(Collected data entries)
(* ===== verification/GoRFC3339.v ===== *)
(** The two layouts the stores write instants in: Go's time.RFC3339Nano and the PostgreSQL
    adapter's, which keeps nine digits of fraction.  [Format], [time.Parse], their round trips,
    and how the order of the texts relates to the order of the instants. *)
From S2P Require Import Prelude GoStrings GoTime GoSort.

(** * Format

    The fraction has nine digits, less its trailing zeros. *)
Fixpoint drop_zeros (l : bytes) : bytes :=
  match l with
  | c :: r => if bool_decide (c = "0"%char) then drop_zeros r else l
  | [] => []
  end.
Definition trim_zeros (l : bytes) : bytes := rev (drop_zeros (rev l)).
Definition nine_digits (n : Z) : bytes := map digit_char (to_digits 10 9 n).
Definition append_nano (n : Z) : bytes :=
  match trim_zeros (nine_digits n) with [] => [] | ds => "."%char :: ds end.

Definition clock (sod : Z) : bytes :=
  (two_digits (sod / 3600) ++ [":"%char] ++ two_digits (sod / 60 mod 60) ++ [":"%char] ++
   two_digits (sod mod 60))%list.
(** An offset of whole minutes; seconds of offset are cut off. *)
Definition append_zone (offset : Z) : bytes :=
  if offset =? 0 then ["Z"%char]
  else let zone := Z.quot offset 60 in
       ((if zone <? 0 then "-"%char else "+"%char) ::
        two_digits (Z.abs zone / 60) ++ [":"%char] ++ two_digits (Z.abs zone mod 60))%list.

(** Years 0 to 9999. *)
Definition seconds_text (day sod : Z) : bytes :=
  (bytes_of (format_ymd (civil_from_days day)) ++ ["T"%char] ++ clock sod)%list.
Definition Format_with (nano : Z -> bytes) (t : Time) : string :=
  string_of (seconds_text (civil_day t) (local_secs t mod day_secs) ++
             nano (ns t mod nsec) ++ append_zone (offset_at (loc t) (unix t)))%list.
Definition FormatRFC3339Nano : Time -> string := Format_with append_nano.
(** The layout 2006-01-02T15:04:05.000000000Z07:00. *)
Definition fixed_nano (n : Z) : bytes := "."%char :: nine_digits n.
Definition FormatFixed : Time -> string := Format_with fixed_nano.

(** * Parse

    The texts of the layout: the instant.  For RFC3339Nano this is [parseRFC3339], the fast path
    of [time.Parse]. *)
Fixpoint span_digits (l : bytes) : bytes * bytes :=
  match l with
  | c :: r => if digit c then let '(ds, rest) := span_digits r in (c :: ds, rest) else ([], l)
  | [] => ([], [])
  end.
(** [parseNanoseconds]: at most nine digits count. *)
Definition nanos_of (ds : bytes) : Z :=
  let ds := take 9 ds in num_of ds * 10 ^ (9 - Z.of_nat (List.length ds)).
Definition parse_frac (l : bytes) : Z * bytes :=
  match l with
  | c :: r =>
      if bool_decide (c = "."%char)
      then match span_digits r with ([], _) => (0, l) | (ds, rest) => (nanos_of ds, rest) end
      else (0, l)
  | [] => (0, l)
  end.
Definition parse_uint (ds : bytes) (lo hi : Z) : option Z :=
  if forallb digit ds && (lo <=? num_of ds) && (num_of ds <=? hi) then Some (num_of ds) else None.
Definition parse_zone (l : bytes) : option Z :=
  match l with
  | [z] => if bool_decide (z = "Z"%char) then Some 0 else None
  | [sign; h1; h2; colon; m1; m2] =>
      hr ← parse_uint [h1; h2] 0 23; mm ← parse_uint [m1; m2] 0 59;
      if negb (bool_decide (colon = ":"%char)) then None
      else if bool_decide (sign = "+"%char) then Some ((hr * 60 + mm) * 60)
      else if bool_decide (sign = "-"%char) then Some (- ((hr * 60 + mm) * 60))
      else None
  | _ => None
  end.
(** Exactly nine digits. *)
Definition fixed_frac (l : bytes) : option (Z * bytes) :=
  match l with
  | c :: r =>
      if bool_decide (c = "."%char) && (9 <=? List.length r)%nat
      then n ← parse_uint (take 9 r) 0 999999999; Some (n, drop 9 r)
      else None
  | [] => None
  end.
Definition parse_stamp (frac : bytes -> option (Z * bytes)) (s : string) : option Z :=
  match bytes_of s with
  | y1 :: y2 :: y3 :: y4 :: s1 :: m1 :: m2 :: s2 :: d1 :: d2 :: sep :: h1 :: h2 :: c1 :: i1 :: i2
    :: c2 :: e1 :: e2 :: rest =>
      year ← parse_uint [y1; y2; y3; y4] 0 9999;
      month ← parse_uint [m1; m2] 1 12;
      dd ← parse_uint [d1; d2] 1 (days_in month year);
      hh ← parse_uint [h1; h2] 0 23;
      mi ← parse_uint [i1; i2] 0 59;
      ss ← parse_uint [e1; e2] 0 59;
      if negb (bool_decide (s1 = "-"%char) && bool_decide (s2 = "-"%char) && bool_decide (sep = "T"%char)
               && bool_decide (c1 = ":"%char) && bool_decide (c2 = ":"%char)) then None
      else
        read ← frac rest;
        offset ← parse_zone read.2;
        Some ((days_from_civil year month dd * day_secs + hh * 3600 + mi * 60 + ss - offset) * nsec
              + read.1)
  | _ => None
  end.
Definition parse_instant : string -> option Z := parse_stamp (fun l => Some (parse_frac l)).
Definition parse_fixed : string -> option Z := parse_stamp fixed_frac.

Example format_ex1 : FormatRFC3339Nano {| ns := 1709208000 * nsec + 120000000; loc := UTC_loc |}
  = "2024-02-29T12:00:00.12Z".
Proof. reflexivity. Qed.
Example format_ex2 :
  FormatRFC3339Nano {| ns := 1709208000 * nsec; loc := {| base := -10800; zones := [] |} |}
  = "2024-02-29T09:00:00-03:00".
Proof. reflexivity. Qed.
Example parse_ex : parse_instant "2024-02-29T09:00:00.5-03:00" = Some (1709208000 * nsec + 500000000)
  /\ parse_instant "2023-02-29T09:00:00Z" = None.
Proof. split; reflexivity. Qed.

(** * The round trip *)
Lemma forallb_digits {A} (f : A -> Z) l : forallb digit (map (fun x => digit_char (f x)) l) = true.
Proof. induction l; [done|]. cbn [map forallb]. by rewrite (proj1 (digit_char_ok _)). Qed.

(** [drop_zeros] and [trim_zeros] take away zeros only. *)
Lemma trim_zeros_spec l : exists k, l = (trim_zeros l ++ replicate k "0"%char)%list.
Proof.
  unfold trim_zeros. assert (H : forall r, exists k, r = (replicate k "0"%char ++ drop_zeros r)%list).
  { induction r as [|c r [k IH]]; [by exists 0%nat|]. cbn [drop_zeros].
    case_bool_decide as E; [|by exists 0%nat]. exists (S k). subst c. cbn. by rewrite <- IH. }
  destruct (H (rev l)) as [k Hk]. exists k. rewrite <- (rev_involutive l) at 1. rewrite Hk at 1. rewrite rev_app_distr.
  f_equal. clear. induction k; [done|]. cbn [replicate rev]. by rewrite IHk, <- replicate_S_end.
Qed.

Lemma num_of_from l v : fold_left (fun n c => n * 10 + (Z.of_N (code c) - 48)) l v
  = v * 10 ^ Z.of_nat (List.length l) + num_of l.
Proof.
  unfold num_of. revert v. induction l as [|c l IH]; intros v; [cbn; lia|]. cbn [fold_left List.length].
  rewrite IH, (IH (0 * 10 + _)), Nat2Z.inj_succ, Z.pow_succ_r by lia. ring.
Qed.
Lemma num_of_app a b : num_of (a ++ b) = num_of a * 10 ^ Z.of_nat (List.length b) + num_of b.
Proof. unfold num_of at 1. rewrite fold_left_app. apply num_of_from. Qed.
Lemma num_of_zeros k : num_of (replicate k "0"%char) = 0.
Proof. induction k; [done|]. change (replicate (S k) "0"%char) with (["0"%char] ++ replicate k "0"%char)%list.
  rewrite num_of_app, IHk. change (num_of ["0"%char]) with 0. lia. Qed.

Lemma num_of_map l : Forall (digit_ok 10) l -> num_of (map digit_char l) = of_digits 10 l.
Proof.
  induction l as [|d l IH] using rev_ind; intros Hl; [done|]. rewrite Forall_app, Forall_singleton in Hl.
  destruct Hl as [Hl Hd]. rewrite map_app, of_digits_snoc. cbn [map]. rewrite num_of_snoc, IH by done.
  unfold digit_ok in Hd. by rewrite Z.mod_small.
Qed.
Lemma nine_digits_num n : 0 <= n < nsec -> num_of (nine_digits n) = n.
Proof.
  intros Hn. unfold nine_digits. rewrite num_of_map by (apply to_digits_ok; lia).
  apply of_to_digits; [lia|exact Hn].
Qed.
Lemma nine_digits_length n : List.length (nine_digits n) = 9%nat.
Proof. unfold nine_digits. by rewrite length_map, length_to_digits. Qed.
Lemma nine_digits_digit n : forallb digit (nine_digits n) = true.
Proof. unfold nine_digits. apply (forallb_digits (fun d => d)). Qed.

Lemma forallb_app_l {A} (f : A -> bool) a b : forallb f (a ++ b) = true -> forallb f a = true.
Proof. rewrite forallb_app, andb_true_iff. by intros [? _]. Qed.

Lemma span_digits_app ds rest : forallb digit ds = true ->
  match rest with c :: _ => digit c = false | [] => True end ->
  span_digits (ds ++ rest) = (ds, rest).
Proof.
  intros Hd Hr. induction ds as [|c ds IH].
  - cbn [app]. destruct rest as [|c r]; [done|]. cbn [span_digits]. by rewrite Hr.
  - cbn [forallb] in Hd. apply andb_true_iff in Hd as [Hc Hd]. cbn [app span_digits]. by rewrite Hc, IH.
Qed.

(** What follows the fraction does not start with a digit nor a point. *)
Lemma parse_frac_nano n rest : 0 <= n < nsec ->
  match rest with c :: _ => digit c = false /\ c <> "."%char | [] => True end ->
  parse_frac (append_nano n ++ rest) = (n, rest).
Proof.
  intros Hn Hr. destruct (trim_zeros_spec (nine_digits n)) as [k Hk].
  pose proof (nine_digits_digit n) as Hd. rewrite Hk in Hd. apply forallb_app_l in Hd.
  assert (Hnum : nanos_of (trim_zeros (nine_digits n)) = n).
  { pose proof (nine_digits_length n) as Hl. pose proof (nine_digits_num n Hn) as Hv.
    rewrite Hk in Hl, Hv. rewrite length_app, length_replicate in Hl.
    rewrite num_of_app, num_of_zeros, length_replicate in Hv. unfold nanos_of. rewrite take_ge by lia. cbv zeta.
    replace (9 - Z.of_nat (List.length (trim_zeros (nine_digits n)))) with (Z.of_nat k) by lia. lia. }
  unfold append_nano. destruct (trim_zeros (nine_digits n)) as [|d ds] eqn:E.
  - change (nanos_of []) with 0 in Hnum. subst n. cbn [app]. destruct rest as [|c r]; [done|]. cbn [parse_frac].
    by rewrite bool_decide_false by apply Hr.
  - cbn [app parse_frac]. rewrite bool_decide_true by done.
    change (d :: ds ++ rest)%list with ((d :: ds) ++ rest)%list.
    rewrite span_digits_app; [|done|by destruct rest; [|apply Hr]]. by rewrite Hnum.
Qed.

▶ [Try it]:
Look above for the line that contains "adapter's, which keeps". Starting there, transcribe every line exactly until you have copied the line that contains "Definition Format_with (nano".

▶ [Answer for this exercise]:
    adapter's, which keeps nine digits of fraction.  [Format], [time.Parse], their round trips,
    and how the order of the texts relates to the order of the instants. *)
From S2P Require Import Prelude GoStrings GoTime GoSort.

(** * Format

    The fraction has nine digits, less its trailing zeros. *)
Fixpoint drop_zeros (l : bytes) : bytes :=
  match l with
  | c :: r => if bool_decide (c = "0"%char) then drop_zeros r else l
  | [] => []
  end.
Definition trim_zeros (l : bytes) : bytes := rev (drop_zeros (rev l)).
Definition nine_digits (n : Z) : bytes := map digit_char (to_digits 10 9 n).
Definition append_nano (n : Z) : bytes :=
  match trim_zeros (nine_digits n) with [] => [] | ds => "."%char :: ds end.

Definition clock (sod : Z) : bytes :=
  (two_digits (sod / 3600) ++ [":"%char] ++ two_digits (sod / 60 mod 60) ++ [":"%char] ++
   two_digits (sod mod 60))%list.
(** An offset of whole minutes; seconds of offset are cut off. *)
Definition append_zone (offset : Z) : bytes :=
  if offset =? 0 then ["Z"%char]
  else let zone := Z.quot offset 60 in
       ((if zone <? 0 then "-"%char else "+"%char) ::
        two_digits (Z.abs zone / 60) ++ [":"%char] ++ two_digits (Z.abs zone mod 60))%list.

(** Years 0 to 9999. *)
Definition seconds_text (day sod : Z) : bytes :=
  (bytes_of (format_ymd (civil_from_days day)) ++ ["T"%char] ++ clock sod)%list.
Definition Format_with (nano : Z -> bytes) (t : Time) : string :=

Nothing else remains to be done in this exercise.